A tall order in a consumer-driven, Western culture. The Book of Mev evoked the full spectrum of human emotions within me, from laughter to tears. Her passion, vision, and wise-beyond-her-years efforts to fulfill the prevailing social voids in terms of human justice are cause for awe and reverence.

Through coming to “know” her, I was better able to understand the truer purpose of life– to live as a person for others. To plant seeds of faith and reap harvests of equality. To take time for and devote energy to the purpose of creating a better world and revive the lost traditions of community.

I have read The Book of Mev seven times now. I have yet to have the same experience. Always, I am inspired and reenergized in my beliefs and my work. I am reminded that God is there waiting to be found in everything. In everyone.

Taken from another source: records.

Lemma deriv_lang (r : regex) :
  forall x l, lang (deriv x r) l <-> lang r (x :: l).
Proof.
  induction r as [|c| |a IHa b IHb|a IHa b IHb|a IHa|];
    intros x l; cbn [deriv]; split; intros H.
  - inversion H.
  - inversion H.
  - destruct (ascii_eqb_ci c x) eqn:E; inversion H; subst.
    now constructor.
  - inversion H; subst.
    match goal with Hc : ascii_eqb_ci _ _ = true |- _ => rewrite Hc end.
    constructor.
  - destruct (code x =? 10) eqn:E; inversion H; subst.
    constructor. now apply Z.eqb_neq.
  - inversion H as [| |y Hy| | | | |]; subst.
    apply Z.eqb_neq in Hy. rewrite Hy. constructor.
  - destruct (nullable a) eqn:Hn.
    + inversion H as [| | | |? ? ? H1|? ? ? H2| |]; subst.
      * inversion H1 as [| | |? ? u v Hu Hv| | | |]; subst.
        change (x :: u ++ v)%list with ((x :: u) ++ v)%list.
        constructor; [now apply IHa | exact Hv].
      * change (x :: l) with ([] ++ x :: l)%list.
        constructor; [now apply nullable_lang | now apply IHb].
    + inversion H as [| | |? ? u v Hu Hv| | | |]; subst.
      change (x :: u ++ v)%list with ((x :: u) ++ v)%list.
      constructor; [now apply IHa | exact Hv].
  - inversion H as [| | |? ? u v Hu Hv Hab Huv| | | |]; subst.
    destruct u as [|y u'].
    + cbn [app] in Huv. subst v.
      apply nullable_lang in Hu. rewrite Hu.
      apply lang_alt_r. now apply IHb.
    + cbn [app] in Huv. injection Huv as -> <-.
      apply IHa in Hu.
      destruct (nullable a); [apply lang_alt_l|]; now constructor.
  - inversion H; subst;
      [apply lang_alt_l; now apply IHa | apply lang_alt_r; now apply IHb].
  - inversion H; subst;
      [apply lang_alt_l; now apply IHa | apply lang_alt_r; now apply IHb].
  - inversion H as [| | |? ? u v Hu Hv| | | |]; subst.
    change (x :: u ++ v)%list with ((x :: u) ++ v)%list.
    constructor; [now apply IHa | exact Hv].
  - destruct (star_cons_inv a _ H x l eq_refl) as (u & v & -> & Hu & Hv).
    constructor; [now apply IHa | exact Hv].
  - inversion H.
  - inversion H.
Qed.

Sometimes, it seems that love and human suffering are not only separate but opposite. And yet, Dr. Chmiel uses this work to demonstrate that this is not so. In his work Mountain Windsong: A Novel of the Trail of Tears, Cherokee author Robert J. Conley states, “somewhere in the heart of this madness, this chaos of insanity, cruelty, insufferable inhumanity, there was love.”

Mark and Mev lived in a way that exposed this kind of love. Love among the suffering. Love beyond the reach of physical hardships. Love growing wild in the cracked sidewalks of corporate jungles and religious red tape. Like weeds in the garden of the traditional, yet somehow more exotic and capturing than anything intentionally planted.

To read the story of Mark and Mev is to accept a challenge. To become fully human by further embodying the calling of the divine. To embrace, and work on behalf of, the transcendent soul common to all. To liberate the masses. To dance and celebrate. To cry and suffer in solidarity. To bring awareness in a distracted world.

To, as crazy as it may sound, save that very world.